-- REQUIREMENT --
In the records below, find the line containing "forall members, Forall" and the line containing "x (json_induction x) (all l')"; please repeat exactly the lines from one to the other, both included, and nothing more.

Items from a dataset
- Opening Delimiter -

(** ** Text *)

(** Text: a sequence of Unicode scalar values.  This is what a [str]
    decoded from JSON holds, and what UTF-8 encodes. *)
Definition valid_text (s : str) : Prop :=
  Forall (fun c => Utf8.is_scalar c = true) s.

(** ** Percent-encoding *)

(** What [quote_plus] writes for one byte: the byte itself when it is
    safe, [+] for a space, [%XX] otherwise. *)
Inductive piece (b : N) : str -> Prop :=
| piece_safe : Urllib.always_safe b = true -> piece b [b]
| piece_plus : b = Urllib.SPACE -> piece b [Urllib.PLUS]
| piece_escape :
    piece b [Urllib.PERCENT; Urllib.hex_upper (b / 16); Urllib.hex_upper (b mod 16)].

(** The characters of a form-encoded name or value. *)
Definition form_char (c : N) : bool :=
  Urllib.always_safe c || (c =? Urllib.PLUS) || (c =? Urllib.PERCENT).

Definition form_allowed (c : N) : bool :=
  Urllib.always_safe c || (c =? Urllib.PLUS).

(** A text laid out piece by piece. *)
Definition pieces (bs : list N) (q : str) : Prop :=
  exists ps, Forall2 piece bs ps /\ q = List.concat ps.

(** ** Decoding a form-encoded text *)

(** A text, the way [quote_plus] writes it. *)
Definition quoted (s q : str) : Prop :=
  Urllib.quote_plus s = Ok q
  /\ Urllib.unquote_plus q = s
  /\ Forall (fun c => form_char c = true) q
  /\ Urllib.chars_ok form_allowed q = true.

(** ** URI characters *)

(** The characters a URI allows in its query. *)
Definition query_allowed (c : N) : bool :=
  Urllib.is_pchar c || (c =? 47) || (c =? Urllib.QUESTION).

(** ** [urlencode] and [parse_qsl] *)

(** One [name=value] item of an encoded query. *)
Definition item_of (kv : str * str) (item : str) : Prop :=
  exists k' v',
    quoted (fst kv) k' /\ quoted (snd kv) v' /\ item = k' ++ Urllib.EQUALS :: v'.

Definition valid_pair (kv : str * str) : Prop :=
  valid_text (fst kv) /\ valid_text (snd kv).

(** The encoded query: what [urlencode] returns for text parameters, and
    what can be read back from it. *)
Record encoded_query (params : list (str * str)) (qs : str) : Prop := {
  encoded_items :
    exists items,
      Forall2 item_of params items /\ qs = Urllib.join [Urllib.AMPERSAND] items;
  encoded_parse : Urllib.parse_qsl qs = params;
  encoded_chars : Urllib.chars_ok query_allowed qs = true;
  encoded_no_hash : Urllib.contains Urllib.HASH qs = false;
  encoded_no_question : Urllib.contains Urllib.QUESTION qs = false
}.

(** ** The search URL *)

(** The parameters of the search, as [build_search_url] lists them. *)
Definition search_params (query : str) (databases : list str) : list (str * str) :=
  [(txt "query", query); (txt "method", txt "boolean"); (txt "meta", txt "/au")]
  ++ map (fun db_code => (txt "mask_path", db_code)) databases.

Definition endpoint : str :=
  txt "https://www.austlii.edu.au/cgi-bin/sinosrch.cgi".

(** The value of a parameter as it stands in the URL, not decoded: the
    first [name=value] item of the query with that name. *)
Definition raw_parameter (name : str) (url : str) : option str :=
  match
    find (fun name_value =>
            str_eqb (fst (Urllib.split_once Urllib.EQUALS name_value)) name)
      (Urllib.split Urllib.AMPERSAND (Urllib.urlsplit_query url))
  with
  | Some name_value => snd (Urllib.split_once Urllib.EQUALS name_value)
  | None => None
  end.

(** ** JSON strings *)

(** The scanner goes on after one character [c] of the string. *)
Definition scanned (c : N) (fuel : nat) (tail : list N) : option (str * list N) :=
  match Json.scanstring fuel tail with
  | Some (text, rest) => Some (c :: text, rest)
  | None => None
  end.

(** ** JSON documents *)

Section JsonInduction.

Variable P : json -> Prop.
Hypothesis on_null : P JNull.
Hypothesis on_bool : forall b, P (JBool b).
Hypothesis on_str : forall s, P (JStr s).
Hypothesis on_list : forall items, Forall P items -> P (JList items).
Hypothesis on_dict :
  forall members, Forall (fun member => P (snd member)) members -> P (JDict members).

(** Induction on a JSON value, with the hypothesis for each of its
    items. *)
Fixpoint json_induction (v : json) : P v :=
  match v with
  | JNull => on_null
  | JBool b => on_bool b
  | JStr s => on_str s
  | JList items =>
      on_list items
        ((fix all (l : list json) : Forall P l :=
            match l with
            | [] => Forall_nil P
            | x :: l' => Forall_cons x (json_induction x) (all l')
            end) items)
  | JDict members =>
      on_dict members
        ((fix all (l : list (str * json))
            : Forall (fun member => P (snd member)) l :=
            match l with
            | [] => Forall_nil _
            | (k, x) :: l' =>
                Forall_cons (P := fun member => P (snd member)) (k, x)
                  (json_induction x) (all l')
            end) members)
  end.

End JsonInduction.

(** A JSON-shaped Python value: its strings are text and the keys of a
    [dict] are distinct. *)
Fixpoint wf_json (v : json) : Prop :=
  match v with
  | JNull | JBool _ => True
  | JStr s => valid_text s
  | JList items => fold_right (fun x rest => wf_json x /\ rest) True items
  | JDict members =>
      NoDup (map fst members)
      /\ fold_right
           (fun member rest =>
              (valid_text (fst member) /\ wf_json (snd member)) /\ rest)
           True members
  end.

(** *** White space and the first character of a value *)

(** The characters a value can start with. *)
Definition value_start (c : N) : Prop := In c [34; 91; 123; 110; 116; 102].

- Closing Delimiter -

-- ANSWER TO THE EXERCISE --
  forall members, Forall (fun member => P (snd member)) members -> P (JDict members).

(** Induction on a JSON value, with the hypothesis for each of its
    items. *)
Fixpoint json_induction (v : json) : P v :=
  match v with
  | JNull => on_null
  | JBool b => on_bool b
  | JStr s => on_str s
  | JList items =>
      on_list items
        ((fix all (l : list json) : Forall P l :=
            match l with
            | [] => Forall_nil P
            | x :: l' => Forall_cons x (json_induction x) (all l')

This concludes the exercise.